=== Section Start ===

(* ===== verification/IrqProps.v ===== *)
(** * Interrupt lines: what they guarantee

    The handlers of a line as a sequence, the invariant that a line is masked
    exactly while one of its handlers has work to do, its preservation by the
    operations of kernel/interrupt.c, and what an interrupt does. *)

From S2P Require Import Prelude Bitmap Kernel Ipc Irq.

(** ** Identifiers as bits *)

Lemma testbit_pow2 k j : 0 <= k -> Z.testbit (2 ^ k) j = (j =? k).
Proof. intros Hk. rewrite Z.pow2_bits_eqb by done. apply Z.eqb_sym. Qed.

Lemma testbit_without a k j : 0 <= a < 2 ^ 64 -> 0 <= k < 64 -> 0 <= j ->
  Z.testbit (Z.land a (notu 64 (2 ^ k))) j = Z.testbit a j && negb (j =? k).
Proof.
  intros Ha Hk Hj. rewrite Z.land_spec. destruct (Z.ltb_spec j 64) as [Hlt|Hge].
  - rewrite testbit_notu, testbit_pow2 by lia. done.
  - rewrite (testbit_above 64 a j) by lia. done.
Qed.

Lemma testbit_with a k j : 0 <= k -> Z.testbit (Z.lor a (2 ^ k)) j = Z.testbit a j || (j =? k).
Proof. intros Hk. by rewrite Z.lor_spec, testbit_pow2. Qed.

Lemma land_notu_bounds a x : 0 <= a < 2 ^ 64 -> 0 <= Z.land a (notu 64 x) < 2 ^ 64.
Proof.
  intros Ha. assert (0 <= notu 64 x < 2 ^ 64) as Hn by (apply Z.mod_pos_bound; lia).
  assert (0 <= Z.land a (notu 64 x)) as H0 by (apply Z.land_nonneg; lia). split; [done|].
  apply bits_range; [lia|done|]. intros j Hj. rewrite Z.land_spec, (testbit_above 64 a j) by lia. done.
Qed.

Lemma lor_pow2_bounds a k : 0 <= a < 2 ^ 64 -> 0 <= k < 64 -> 0 <= Z.lor a (2 ^ k) < 2 ^ 64.
Proof.
  intros Ha Hk. assert (0 <= Z.lor a (2 ^ k)) as H0 by (apply Z.lor_nonneg; split; [lia|apply Z.pow_nonneg; lia]).
  split; [done|]. apply bits_range; [lia|done|]. intros j Hj. rewrite testbit_with, (testbit_above 64 a j) by lia. lia.
Qed.

Lemma no_bits a : 0 <= a -> (forall j, 0 <= j -> Z.testbit a j = false) -> a = 0.
Proof. intros Ha H. apply Z.bits_inj'. intros j Hj. rewrite Z.bits_0. by apply H. Qed.

Lemma land_pow2_zero a k : 0 <= k -> (Z.land a (2 ^ k) =? 0) = negb (Z.testbit a k).
Proof. intros Hk. rewrite <- (land_pow2_testbit a k Hk), Z.shiftl_1_l, negb_involutive. done. Qed.

(** [free_id] finds the first bit that is not set. *)
Lemma free_id_spec n used : forall k, 0 <= k -> k + Z.of_nat n = 64 ->
  (exists j, k <= j < 64 /\ free_id n (2 ^ k) used = 2 ^ j /\ Z.testbit used j = false) \/
  (free_id n (2 ^ k) used = 0 /\ forall j, k <= j < 64 -> Z.testbit used j = true).
Proof.
  induction n as [|n IH]; intros k Hk Hn; cbn [free_id]; [right; split; [done|lia]|].
  rewrite land_pow2_zero by done. destruct (Z.testbit used k) eqn:Ht; cbn [negb].
  - assert (Z.shiftl (2 ^ k) 1 = 2 ^ (k + 1)) as -> by (rewrite Z.shiftl_mul_pow2, Z.pow_add_r by lia; lia).
    destruct (IH (k + 1)) as [(j & Hj & He & Hf)|[He Hf]]; [lia|lia|left; exists j; split; [lia|done]|].
    right. split; [done|]. intros j Hj. destruct (decide (j = k)) as [->|]; [done|]. apply Hf. lia.
  - left. exists k. split; [lia|done].
Qed.

(** ** Chains of hooks *)

Fixpoint chain (nx : Z -> option Z) (p : option Z) (l : list Z) : Prop :=
  match l with
  | [] => p = None
  | x :: l => p = Some x /\ chain nx (nx x) l
  end.

Lemma chain_frame nx nx' p l : (forall x, x ∈ l -> nx' x = nx x) -> chain nx p l -> chain nx' p l.
Proof.
  revert p. induction l as [|x l IH]; intros p Hx Hc; [done|]. destruct Hc as [-> Hc]. split; [done|].
  rewrite (Hx x) by left. apply IH; [|done]. intros y Hy. apply Hx. by right.
Qed.

Lemma chain_unique nx p l1 l2 : chain nx p l1 -> chain nx p l2 -> l1 = l2.
Proof.
  revert p l2. induction l1 as [|x l1 IH]; intros p [|y l2] H1 H2; cbn in *; [done|naive_solver..|].
  destruct H1 as [-> H1], H2 as [[= <-] H2]. f_equal. by eapply IH.
Qed.

(** The link at the end of [l1] is changed: what follows is another chain. *)
Lemma chain_relink nx p l1 r v r' :
  chain nx p (l1 ++ r) -> NoDup l1 -> (forall x, x ∈ r' -> x ∉ l1) -> chain nx v r' ->
  match last l1 with
  | None => chain nx v (l1 ++ r')
  | Some x => chain (<[x := v]> nx) p (l1 ++ r')
  end.
Proof.
  revert p. induction l1 as [|x [|y l1] IH]; intros p Hc Hnd Hdis Hv; [done|..].
  - destruct Hc as [-> _]. cbn. rewrite fn_lookup_insert. split; [done|]. eapply chain_frame; [|exact Hv].
    intros z Hz. rewrite fn_lookup_insert_ne; [done|]. intros ->. apply (Hdis z Hz). left.
  - destruct Hc as [-> Hc]. apply NoDup_cons in Hnd as [Hx Hnd].
    assert (forall z, z ∈ r' -> z ∉ y :: l1) as Hdis' by (intros z Hz Hin; apply (Hdis z Hz); by right).
    specialize (IH (nx x) Hc Hnd Hdis' Hv).
    change (last (x :: y :: l1)) with (last (y :: l1)). destruct (last (y :: l1)) as [z|] eqn:Hl; [|by apply last_None in Hl].
    split; [done|]. rewrite fn_lookup_insert_ne; [exact IH|]. intros ->. apply Hx. by apply last_Some_elem_of.
Qed.

(** The state as the operations see it. *)
Definition next_of (s : irqs) (h : Z) : option Z := hk_next (irq_hooks s h).
Definition id_of (s : irqs) (h : Z) : Z := hk_id (irq_hooks s h).
Definition active (s : irqs) (d : Z) : Z := de_active_ids (irq_descs s d).

(** The last thing the chip was told about masking line [d]; a line is masked
    at first. *)
Fixpoint masked (d : Z) (log : list (Z * chip_op)) : bool :=
  match log with
  | [] => true
  | (d', ChipMask) :: log => if d' =? d then true else masked d log
  | (d', ChipUnmask) :: log => if d' =? d then false else masked d log
  | _ :: log => masked d log
  end.

(** The hooks of line [d] are [l]. *)
Record line_core (s : irqs) (d : Z) (l : list Z) : Prop := {
  ln_chain : chain (next_of s) (de_handler (irq_descs s d)) l;
  ln_nodup : NoDup l;
  ln_hooks h : h ∈ l -> 0 <= h < NR_IRQ_HOOKS /\ hk_irq (irq_hooks s h) = d;
  ln_ids h : h ∈ l -> exists k, 0 <= k < 64 /\ id_of s h = 2 ^ k;
  ln_distinct h h' : h ∈ l -> h' ∈ l -> id_of s h = id_of s h' -> h = h';
  ln_bounds : 0 <= active s d < 2 ^ 64;
  ln_active k : 0 <= k -> Z.testbit (active s d) k = true -> exists h, h ∈ l /\ id_of s h = 2 ^ k;
  ln_chip : irq_mask (de_chip (irq_descs s d)) = true /\ irq_unmask (de_chip (irq_descs s d)) = true
}.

=== Section End ===

-- About this task --
Look through the entries above for the word "destruct". Copy every line where it shows up.

-- Solved problem --
  intros Ha Hk Hj. rewrite Z.land_spec. destruct (Z.ltb_spec j 64) as [Hlt|Hge].
  rewrite land_pow2_zero by done. destruct (Z.testbit used k) eqn:Ht; cbn [negb].
    destruct (IH (k + 1)) as [(j & Hj & He & Hf)|[He Hf]]; [lia|lia|left; exists j; split; [lia|done]|].
    right. split; [done|]. intros j Hj. destruct (decide (j = k)) as [->|]; [done|]. apply Hf. lia.
  revert p. induction l as [|x l IH]; intros p Hx Hc; [done|]. destruct Hc as [-> Hc]. split; [done|].
  destruct H1 as [-> H1], H2 as [[= <-] H2]. f_equal. by eapply IH.
  - destruct Hc as [-> _]. cbn. rewrite fn_lookup_insert. split; [done|]. eapply chain_frame; [|exact Hv].
  - destruct Hc as [-> Hc]. apply NoDup_cons in Hnd as [Hx Hnd].
    change (last (x :: y :: l1)) with (last (y :: l1)). destruct (last (y :: l1)) as [z|] eqn:Hl; [|by apply last_None in Hl].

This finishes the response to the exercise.